On the other end of the spectrum, devices like the "A-Link Telecom I. Cubot Power" and "Zyxel Communicat. Zyxel Wah7706" have much lower retransmission averages, indicating potentially more efficient communication with the network and better handling of data traffic. The "undefined" category shows a higher average retransmission of over 333,000 bytes, further suggesting that unclassified or less common handsets may be experiencing performance issues.
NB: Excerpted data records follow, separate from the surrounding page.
(* ===== verification/SchedulerPace.v ===== *)
(** * The pace of the maintenance scheduler, and what its mailbox promises

    In the run at the end, a waiting thread asks for an attempt and confirms it; the worker
    claims the confirmation, mutates and publishes, and looks again after the interval. *)
From S2P Require Import Prelude Order Budget Scheduler SchedulerLaws SchedulerClaims SchedulerWaits.

Section pace.
Context {Source Facts : Type} `{!EqDecision Facts} (facts : Source -> Facts).
Implicit Types (c : Control (Source:=Source)) (s : System (Source:=Source) (Facts:=Facts)).
Implicit Types (e : event (Source:=Source)) (a : Attempt).

Definition same_pace c c' : Prop :=
  interval (scheduler c') = interval (scheduler c) /\ next_due (scheduler c') = next_due (scheduler c).

(** Only the beginning and the end of an attempt move the due time. *)
Lemma next_pace s e :
  (forall now, e <> EScan now) -> (forall desired parked now, e <> EPublish desired parked now) ->
  same_pace (control s) (next_control facts s e).
Proof.
  intros Hscan Hpub.
  assert (forall t confirming source, same_pace (control s) (enqueue (control s) t confirming source)) as Henqueue
    by (intros; unfold enqueue; by destruct confirming).
  unfold next_control. destruct e; try done; try (by destruct (Hscan now)); try (by destruct (Hpub desired parked now)).
  - unfold request_with_source. by repeat case_match; cbn [fst snd].
  - unfold request_and_wait_with_source. by case_match; cbn [fst snd].
  - unfold rebind. by repeat case_match.
  - unfold request_stop. cbn [fst snd]. by destruct (decide _).
  - unfold begin_source_capture. by case_match.
  - destruct (phase s); try done. destruct (claim _ _ _ _ _) as [x c] eqn:Ec.
    by destruct (claim_claims _ _ _ _ _ _ _ Ec) as [->|[_ [-> | ->]]].
  - by destruct (phase s).
Qed.
(* ===== verification/JsonReader.v ===== *)
(** * The JSON reader of the storage maintenance (src/storage/maintenance_json.rs)

    Reads a document through a buffer of fixed size and hands out its tokens one by one,
    with the digests of their decoded text, and at the end the digests of the document and
    of the document without its white space.  Nothing of the document is kept. *)
From S2P Require Import Prelude Order Bytes Budget.

Definition io_bytes : Z := 4096%Z.
Definition max_containers : nat := 127.

Inductive JsonFailure :=
| ResourceFailure (e : ResourceLimit)
| IoFailure (kind : string)
| MalformedJson
| LoaderDepthExceeded
| OffsetOverflow.

Inductive TokenKind :=
| ObjectStart | ObjectEnd | ArrayStart | ArrayEnd
| StringToken (key : bool) (decoded_len : Z) (decoded_sha256 : list Z) (producer_escapes : bool)
| NumberToken
| BoolToken (b : bool)
| NullToken.

Record JsonToken := { token_start : Z; token_end : Z; token_kind : TokenKind }.

Inductive Frame :=
| ObjectFirst | ObjectKey | Colon | ObjectValue | ObjectNext
| ArrayFirst | ArrayValue | ArrayNext.

(** The answers of [Read::read] to come; behind them it answers that the input is at its end. *)
Inductive ReadOutcome :=
| ReadOk (bytes : list Z)
| ReadInterrupted
| ReadErr (kind : string).

(** [buffer] is its filled part.  [frames] is the used part of the array, the innermost
    container first, so that the depth is its length.  A hasher is what it was given. *)
Record Reader := {
  input : list ReadOutcome;
  buffer : list Z;
  cursor : nat;
  offset : Z;
  frames : list Frame;
  started : bool;
  failed : bool;
  raw_hash : list Z;
  compact_hash : list Z
}.

Definition set_frames (r : Reader) (fs : list Frame) : Reader :=
  {| input := input r; buffer := buffer r; cursor := cursor r; offset := offset r; frames := fs; started := started r;
     failed := failed r; raw_hash := raw_hash r; compact_hash := compact_hash r |}.
Definition set_started (r : Reader) : Reader :=
  {| input := input r; buffer := buffer r; cursor := cursor r; offset := offset r; frames := frames r; started := true;
     failed := failed r; raw_hash := raw_hash r; compact_hash := compact_hash r |}.
Definition set_failed (r : Reader) : Reader :=
  {| input := input r; buffer := buffer r; cursor := cursor r; offset := offset r; frames := frames r; started := started r;
     failed := true; raw_hash := raw_hash r; compact_hash := compact_hash r |}.
Definition set_buffer (r : Reader) (i : list ReadOutcome) (b : list Z) (c : nat) : Reader :=
  {| input := i; buffer := b; cursor := c; offset := offset r; frames := frames r; started := started r;
     failed := failed r; raw_hash := raw_hash r; compact_hash := compact_hash r |}.

(** ** Operations that may fail *)
(** No value where a loop has run out of fuel. *)
Definition M (A : Type) : Type := Reader -> option (result JsonFailure A * Reader).
#[export] Instance M_ret : MRet M := fun A a r => Some (Ok a, r).
#[export] Instance M_bind : MBind M := fun A B k m r =>
  match m r with
  | Some (Ok a, r) => k a r
  | Some (Err e, r) => Some (Err e, r)
  | None => None
  end.
Definition fail {A} (e : JsonFailure) : M A := fun r => Some (Err e, r).
Definition get : M Reader := fun r => Some (Ok r, r).
Definition modify (f : Reader -> Reader) : M () := fun r => Some (Ok (), f r).

(** What the input can still give: the fuel of the loops. *)
Definition outcome_bytes (o : ReadOutcome) : list Z := match o with ReadOk b => b | _ => [] end.
Definition rest (r : Reader) : list Z := drop (cursor r) (buffer r) ++ (input r ≫= outcome_bytes).
Definition with_fuel {A} (m : nat -> M A) : M A := fun r => m (S (length (rest r))) r.

(** ** Bytes *)
Fixpoint refill (i : list ReadOutcome) : result JsonFailure (list Z) * list ReadOutcome :=
  match i with
  | [] => (Ok [], [])
  | ReadOk b :: i => (Ok b, i)
  | ReadInterrupted :: i => refill i
  | ReadErr k :: i => (Err (IoFailure k), i)
  end.

Definition peek : M (option Z) := fun r =>
  if decide (cursor r = length (buffer r)) then
    match refill (input r) with
    | (Ok b, i) => Some (Ok (head b), set_buffer r i b 0)
    | (Err e, i) => Some (Err e, set_buffer r i (buffer r) (cursor r))
    end
  else Some (Ok (buffer r !! cursor r), r).

Definition consume (b : Z) (compact : bool) (r : Reader) : Reader :=
  {| input := input r; buffer := buffer r; cursor := S (cursor r); offset := offset r + 1; frames := frames r;
     started := started r; failed := failed r; raw_hash := raw_hash r ++ [b];
     compact_hash := if compact then compact_hash r ++ [b] else compact_hash r |}.

Definition byte (compact : bool) : M Z :=
  b ← peek;
  match b with
  | None => fail MalformedJson
  | Some b =>
      r ← get;
      match checked_add_u64 (offset r) 1 with
      | None => fail OffsetOverflow
      | Some _ => _ ← modify (consume b compact); mret b
      end
  end.

(** [while p(self.peek()?) { self.byte(compact)?; }] *)
Fixpoint skip_while (p : Z -> bool) (compact : bool) (fuel : nat) : M () :=
  match fuel with
  | 0 => fun _ => None
  | S fuel =>
      b ← peek;
      match b with
      | Some b => if p b then _ ← byte compact; skip_while p compact fuel else mret ()
      | None => mret ()
      end
  end.

Definition is_blank (b : Z) : bool := (b =? 32)%Z || (b =? 10)%Z || (b =? 13)%Z || (b =? 9)%Z.
Definition is_digit (b : Z) : bool := in_range 48 57 b.

Definition whitespace : M () := with_fuel (skip_while is_blank false).
Definition digits : M () := with_fuel (skip_while is_digit true).

Definition expected (b : Z) : M () :=
  x ← byte true;
  if (x =? b)%Z then mret () else fail MalformedJson.

(** ** Lexemes *)
Definition hex_digit (b : Z) : option Z :=
  if in_range 48 57 b then Some (b - 48)%Z
  else if in_range 97 102 b then Some (b - 97 + 10)%Z
  else if in_range 65 70 b then Some (b - 65 + 10)%Z
  else None.

Fixpoint hex_loop (n : nat) (value : Z) : M Z :=
  match n with
  | 0 => mret value
  | S n =>
      b ← byte true;
      match hex_digit b with
      | None => fail MalformedJson
      | Some d => hex_loop n (value * 16 + d)%Z
      end
  end.
Definition hex4 : M Z := hex_loop 4 0.

(** [char::from_u32] *)
Definition scalar_value (c : Z) : bool := in_range 0 55295 c || in_range 57344 1114111 c.

Definition unicode_escape : M Z :=
  first ← hex4;
  code ← (if in_range 55296 56319 first then
            _ ← expected 92; _ ← expected 117; low ← hex4;
            if in_range 56320 57343 low then mret (65536 + Z.shiftl (first - 55296) 10 + low - 56320)%Z
            else fail MalformedJson
          else mret first);
  if scalar_value code then mret code else fail MalformedJson.

(** An escape behind its backslash: the bytes that it stands for, and whether a producer
    would write it. *)
Definition escape : M (list Z * bool) :=
  e ← byte true;
  if (e =? 34)%Z || (e =? 92)%Z then mret ([e], true)
  else if (e =? 47)%Z then mret ([47%Z], false)
  else if (e =? 98)%Z then mret ([8%Z], true)
  else if (e =? 102)%Z then mret ([12%Z], true)
  else if (e =? 110)%Z then mret ([10%Z], true)
  else if (e =? 114)%Z then mret ([13%Z], true)
  else if (e =? 116)%Z then mret ([9%Z], true)
  else if (e =? 117)%Z then code ← unicode_escape; mret (encode_utf8 code, false)
  else fail MalformedJson.

Fixpoint bytes_loop (n : nat) : M (list Z) :=
  match n with
  | 0 => mret []
  | S n => b ← byte true; l ← bytes_loop n; mret (b :: l)
  end.

(** The length of a sequence, by its first byte. *)
Definition sequence_length (b : Z) : option nat :=
  if in_range 194 223 b then Some 2
  else if in_range 224 239 b then Some 3
  else if in_range 240 244 b then Some 4
  else None.

(** A character that is not escaped. *)
Definition raw_char (b : Z) : M (list Z) :=
  match sequence_length b with
  | None => fail MalformedJson
  | Some count =>
      tail ← bytes_loop (count - 1);
      if is_ok (utf8_decode (b :: tail)) then mret (b :: tail) else fail MalformedJson
  end.

Fixpoint string_loop (fuel : nat) (decoded : list Z) (producer_escapes : bool) : M (list Z * bool) :=
  match fuel with
  | 0 => fun _ => None
  | S fuel =>
      b ← byte true;
      if (b =? 34)%Z then mret (decoded, producer_escapes)
      else if in_range 0 31 b then fail MalformedJson
      else
        piece ← (if (b =? 92)%Z then escape
                 else if in_range 32 127 b then mret ([b], true)
                 else (scalar ← raw_char b; mret (scalar, true)));
        match checked_add_u64 (Z.of_nat (length decoded)) (Z.of_nat (length piece.1)) with
        | None => fail OffsetOverflow
        | Some _ => string_loop fuel (decoded ++ piece.1) (producer_escapes && piece.2)
        end
  end.

Definition number : M () :=
  b ← peek;
  _ ← (if decide (b = Some 45%Z) then (_ ← byte true; mret ()) else mret ());
  b ← byte true;
  _ ← (if (b =? 48)%Z then mret () else if in_range 49 57 b then digits else fail MalformedJson);
  b ← peek;
  _ ← (if decide (b = Some 46%Z) then
         _ ← byte true; d ← peek;
         match d with
         | Some d => if is_digit d then digits else fail MalformedJson
         | None => fail MalformedJson
         end
       else mret ());
  b ← peek;
  if decide (b = Some 101%Z \/ b = Some 69%Z) then
    _ ← byte true; s ← peek;
    _ ← (if decide (s = Some 43%Z \/ s = Some 45%Z) then (_ ← byte true; mret ()) else mret ());
    d ← peek;
    match d with
    | Some d => if is_digit d then digits else fail MalformedJson
    | None => fail MalformedJson
    end
  else mret ().

Fixpoint expect_all (l : list Z) : M () :=
  match l with
  | [] => mret ()
  | b :: l => _ ← expected b; expect_all l
  end.

(** ** Tokens *)
Section tokens.
Context (sha256 : list Z -> list Z).

Definition string_token (key : bool) : M TokenKind :=
  _ ← expected 34;
  s ← with_fuel (fun fuel => string_loop fuel [] true);
  mret (StringToken key (Z.of_nat (length s.1)) (sha256 s.1) s.2).

Definition value : M TokenKind :=
  b ← peek;
  match b with
  | None => fail MalformedJson
  | Some b =>
      if (b =? 123)%Z || (b =? 91)%Z then
        r ← get;
        if decide (length (frames r) = max_containers) then fail LoaderDepthExceeded
        else
          b ← byte true;
          _ ← modify (fun r => set_frames r ((if (b =? 123)%Z then ObjectFirst else ArrayFirst) :: frames r));
          mret (if (b =? 123)%Z then ObjectStart else ArrayStart)
      else if (b =? 34)%Z then string_token false
      else if (b =? 45)%Z || is_digit b then _ ← number; mret NumberToken
      else if (b =? 116)%Z then _ ← expect_all [116; 114; 117; 101]%Z; mret (BoolToken true)
      else if (b =? 102)%Z then _ ← expect_all [102; 97; 108; 115; 101]%Z; mret (BoolToken false)
      else if (b =? 110)%Z then _ ← expect_all [110; 117; 108; 108]%Z; mret NullToken
      else fail MalformedJson
  end.

(** The innermost frame, and leaving its container. *)
Definition set_frame (f : Frame) : M () := modify (fun r => set_frames r (f :: tail (frames r))).
Definition pop_frame : M () := modify (fun r => set_frames r (tail (frames r))).

(** One round of the loop of [next_inner]; [None] where it goes round again. *)
Definition next_round : M (option (option JsonToken)) :=
  _ ← whitespace;
  r ← get;
  let start := offset r in
  let token (kind : M TokenKind) : M (option (option JsonToken)) :=
    (kind ← kind; r ← get;
     mret (Some (Some {| token_start := start; token_end := offset r; token_kind := kind |}))) in
  match frames r with
  | [] =>
      if started r then
        b ← peek;
        match b with None => mret (Some None) | Some _ => fail MalformedJson end
      else token (_ ← modify set_started; value)
  | Colon :: _ => _ ← expected 58; _ ← set_frame ObjectValue; mret None
  | ObjectFirst :: _ =>
      b ← peek;
      if decide (b = Some 125%Z) then token (_ ← byte true; _ ← pop_frame; mret ObjectEnd)
      else token (k ← string_token true; _ ← set_frame Colon; mret k)
  | ObjectKey :: _ => token (k ← string_token true; _ ← set_frame Colon; mret k)
  | ObjectValue :: _ => token (_ ← set_frame ObjectNext; value)
  | ArrayFirst :: _ =>
      b ← peek;
      if decide (b = Some 93%Z) then token (_ ← byte true; _ ← pop_frame; mret ArrayEnd)
      else token (_ ← set_frame ArrayNext; value)
  | ArrayValue :: _ => token (_ ← set_frame ArrayNext; value)
  | ObjectNext :: _ =>
      b ← peek;
      if decide (b = Some 44%Z) then _ ← byte true; _ ← set_frame ObjectKey; mret None
      else token (_ ← expected 125; _ ← pop_frame; mret ObjectEnd)
  | ArrayNext :: _ =>
      b ← peek;
      if decide (b = Some 44%Z) then _ ← byte true; _ ← set_frame ArrayValue; mret None
      else token (_ ← expected 93; _ ← pop_frame; mret ArrayEnd)
  end.

Fixpoint next_loop (fuel : nat) : M (option JsonToken) :=
  match fuel with
  | 0 => fun _ => None
  | S fuel =>
      x ← next_round;
      match x with Some token => mret token | None => next_loop fuel end
  end.
Definition next_inner : M (option JsonToken) := with_fuel next_loop.

Definition next_token : M (option JsonToken) := fun r =>
  if failed r then Some (Err MalformedJson, r)
  else match next_inner r with
       | Some (Err e, r) => Some (Err e, set_failed r)
       | x => x
       end.

(** A caller takes the tokens up to the end. *)
Fixpoint tokens_loop (fuel : nat) (taken : list JsonToken) : M (list JsonToken) :=
  match fuel with
  | 0 => fun _ => None
  | S fuel =>
      t ← next_token;
      match t with Some t => tokens_loop fuel (taken ++ [t]) | None => mret taken end
  end.
Definition all_tokens : M (list JsonToken) := with_fuel (fun fuel => tokens_loop fuel []).

Fixpoint finish_loop (fuel : nat) : M () :=
  match fuel with
  | 0 => fun _ => None
  | S fuel =>
      t ← next_token;
      match t with Some _ => finish_loop fuel | None => mret () end
  end.
Definition finish : M (list Z * list Z) :=
  _ ← with_fuel finish_loop; r ← get; mret (sha256 (raw_hash r), sha256 (compact_hash r)).
End tokens.

Definition position (r : Reader) : Z := offset r.

Definition fresh_reader (input : list ReadOutcome) : Reader :=
  {| input := input; buffer := []; cursor := 0; offset := 0; frames := []; started := false; failed := false;
     raw_hash := []; compact_hash := [] |}.

(** [size] is the size of the reader, [reserve] the answer of the account to each
    reservation, [allocate] that of the buffer. *)
Definition new (size : Z) (reserve : Z -> result ResourceLimit ()) (allocated : bool) (input : list ReadOutcome)
    : result JsonFailure Reader :=
  result_bind (ok_or (ResourceFailure ArithmeticOverflow) (checked_add_u64 size 512)) (fun floor =>
  result_bind (map_err ResourceFailure (reserve floor)) (fun _ =>
  result_bind (map_err ResourceFailure (reserve io_bytes)) (fun _ =>
  result_bind (map_err ResourceFailure (allocate io_bytes io_bytes allocated)) (fun _ =>
  Ok (fresh_reader input))))).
This distribution underscores the importance of device optimization for reliable network performance.

### Phase 4 Modeling

In this stage we are going to perform a k-means clustering(where k=3) Using the experience metrics above to segment groups into groups of experiences and provide a brief description of each cluster created.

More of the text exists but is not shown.